Bubba, the simplest way to make load is to just hang resistors of the right value on whatever source you're trying to load down. 30A at 10V is simply

10V/30A = 0.333 ohms,

so what you need is just a resistor of about 1/3 ohm. The tricky part whenever you're making loads like this is the power - 30A at 10V is also 300W, so whatever you create has to be able to dissipate that much power without (a) melting down and (b) creating a hazard. This is what makes loads somewhat more expensive than you might first imagine. However, they don't have to be TOO costly. For years, Heathkit sold a "dummy load" kit to ham radio operators that was nothing more than a large 50 ohm resistor (already made for high power dissipation in the first place) suspended in a paint can filled with mineral oil (which acted as additional heat sinking and further increased the resistor's ability to dissipate power. It was good for a full kilowatt for at least several minutes, and as I recall could handle at least a couple of hundred watts essentially forever.

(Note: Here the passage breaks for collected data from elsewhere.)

Lemma load_justifications_spec (s : State) (n : nat) (m : gmap root (list bool)) :
  length (st_Validators s) = n -> Z.of_nat n < 2 ^ 62 ->
  map_Forall (fun _ vs => length vs = n) m ->
  Z.of_nat (size m * n) < 2 ^ 64 - 16 ->
  st_JustificationsRoots s = vote_keys m ->
  st_JustificationsValidators s = encode_bits (vote_bits (vote_keys m) m) ->
  load_justifications s = m.
Proof.
  intros Hn Hcap0 Hall Hcap Hroots Hvals. unfold load_justifications, numValidators_of.
  rewrite Hn, u64_small, Nat2Z.id, Hroots, Hvals by (unfold is_u64; lia).
  set (ks := vote_keys m).
  assert (Hks : Forall (fun r => length (default [] (m !! r)) = n) ks).
  { apply list.Forall_forall. intros r Hr%elem_of_vote_keys. destruct Hr as [vs Hr].
    rewrite Hr. simpl. by apply (Hall r). }
  assert (Hf : forall i r, ks !! i = Some r -> m !! r = Some
      (map (fun v => GetBit (encode_bits (vote_bits ks m)) (u64 (u64 (Z.of_nat i * Z.of_nat n) + Z.of_nat v))) (seq 0 n))).
  { intros i r Hi. assert (Hr : r ∈ ks) by (by eapply list_elem_of_lookup_2).
    apply elem_of_vote_keys in Hr as [vs Hr]. rewrite Hr. f_equal.
    assert (Hvs : length vs = n) by (by apply (Hall r)).
    assert (Hi' : (i < size m)%nat) by (rewrite <- length_vote_keys; by eapply lookup_lt_Some).
    assert (Hin : (i * n + n <= size m * n)%nat) by nia.
    apply list_eq_same_length with n; [by rewrite length_map, length_seq|done|].
    intros v x y Hv Hx Hy. rewrite list_lookup_fmap, lookup_seq_lt in Hy by done. injection Hy as <-.
    rewrite (u64_small (Z.of_nat i * _)), u64_small by (unfold is_u64; lia).
    replace (Z.of_nat i * Z.of_nat n + Z.of_nat v) with (Z.of_nat (i * n + v)) by lia.
    symmetry. apply GetBit_encode_lt. unfold vote_bits.
    rewrite (lookup_concat_uniform n _ i vs); [done| | |done].
    - by rewrite List.Forall_map.
    - rewrite list_lookup_fmap, Hi. simpl. by rewrite Hr. }
  apply map_eq. intros r.
  pose proof (foldl_insert_lookup (fun i => map (fun v => GetBit (encode_bits (vote_bits ks m))
     (u64 (u64 (Z.of_nat i * Z.of_nat n) + Z.of_nat v))) (seq 0 n)) m ks 0 ∅ Hf r) as HL.
  etransitivity; [exact HL|]. destruct (decide (r ∈ ks)) as [|Hn']; [done|].
  rewrite lookup_empty. symmetry. apply eq_None_not_Some. intros Hs. by apply Hn', elem_of_vote_keys.
Qed.

(** * ProcessAttestations implements the rule *)

(** The ledger a state stores. *)
Record StateRep (s : State) (L : ledger) : Prop := {
  sr_roots : st_JustificationsRoots s = vote_keys (lg_votes L);
  sr_votes : st_JustificationsValidators s = encode_bits (vote_bits (vote_keys (lg_votes L)) (lg_votes L));
  sr_bits : st_JustifiedSlots s = encode_bits (lg_justified L);
  sr_J : st_LatestJustified s = lg_J L;
  sr_F : st_LatestFinalized s = lg_F L;
  sr_wf : wf_ledger (length (st_Validators s)) (st_HistoricalBlockHashes s) L }.

(** The votes of a full history fit in uint64 bit positions. *)
Definition in_capacity (s : State) : Prop :=
  Z.of_nat (length (st_Validators s)) < 2 ^ 62 /\
  Z.of_nat (length (st_HistoricalBlockHashes s) * length (st_Validators s)) < 2 ^ 64 - 16.

(** Slot [t] is justified in [s]: the test the code makes before reading a bit. *)
Definition slot_justified (s : State) (t : nat) : Prop :=
  Z.of_nat t < BitlistLen (st_JustifiedSlots s) /\ GetBit (st_JustifiedSlots s) (Z.of_nat t) = true.

(** Validator [v] has an open vote for [r] stored in [s]. *)
Definition vote_stored (s : State) (r : root) (v : nat) : Prop :=
  exists vs, load_justifications s !! r = Some vs /\ vs !! v = Some true.

Section Main.
Context {MR : MapRange}.

Lemma open_votes_bound n hist L : wf_ledger n hist L -> (size (lg_votes L) <= length hist)%nat.
Proof.
  intros HL. rewrite <- length_vote_keys. apply submseteq_length, NoDup_submseteq.
  - unfold vote_keys. rewrite sort_arrays_perm. apply NoDup_fst_map_to_list.
  - intros r [vs Hr]%elem_of_vote_keys. by apply (wl_votes _ _ _ HL) in Hr as [_ ?].
Qed.

Lemma open_votes_capacity s L :
  wf_ledger (length (st_Validators s)) (st_HistoricalBlockHashes s) L -> in_capacity s ->
  Z.of_nat (size (lg_votes L) * length (st_Validators s)) < 2 ^ 64 - 16.
Proof.
  intros HL [_ Hcap]. apply open_votes_bound in HL.
  assert (size (lg_votes L) * length (st_Validators s) <=
          length (st_HistoricalBlockHashes s) * length (st_Validators s))%nat
    by (apply Nat.mul_le_mono_r; done). lia.
Qed.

You could do something similar; the specifics of the heat sinking will depend on just what sort of resistors you use (some are designed with metal cases and are to be mounted directly on a larger piece of metal for a heat sink), and you're likely going to be using some series/parallel combination of resistors to get both the value you want and sufficient power-handling.

Bob M.

Try the circuit at

and see if it fits with your idea. if you need it to dissipate more power, lower the 0.33 ohm resistor's value and increase its wattage, and add more MOSFETs. Of course, a big heat sink for the MOSFETs and the sense resistor is mandatory. Use a fan to move cool air across the heat sink for cooling. Remember, this is a load, and will be dissipating lots of raw power, and wasting power creates heat, which has to be removed in some way. Cheers!!!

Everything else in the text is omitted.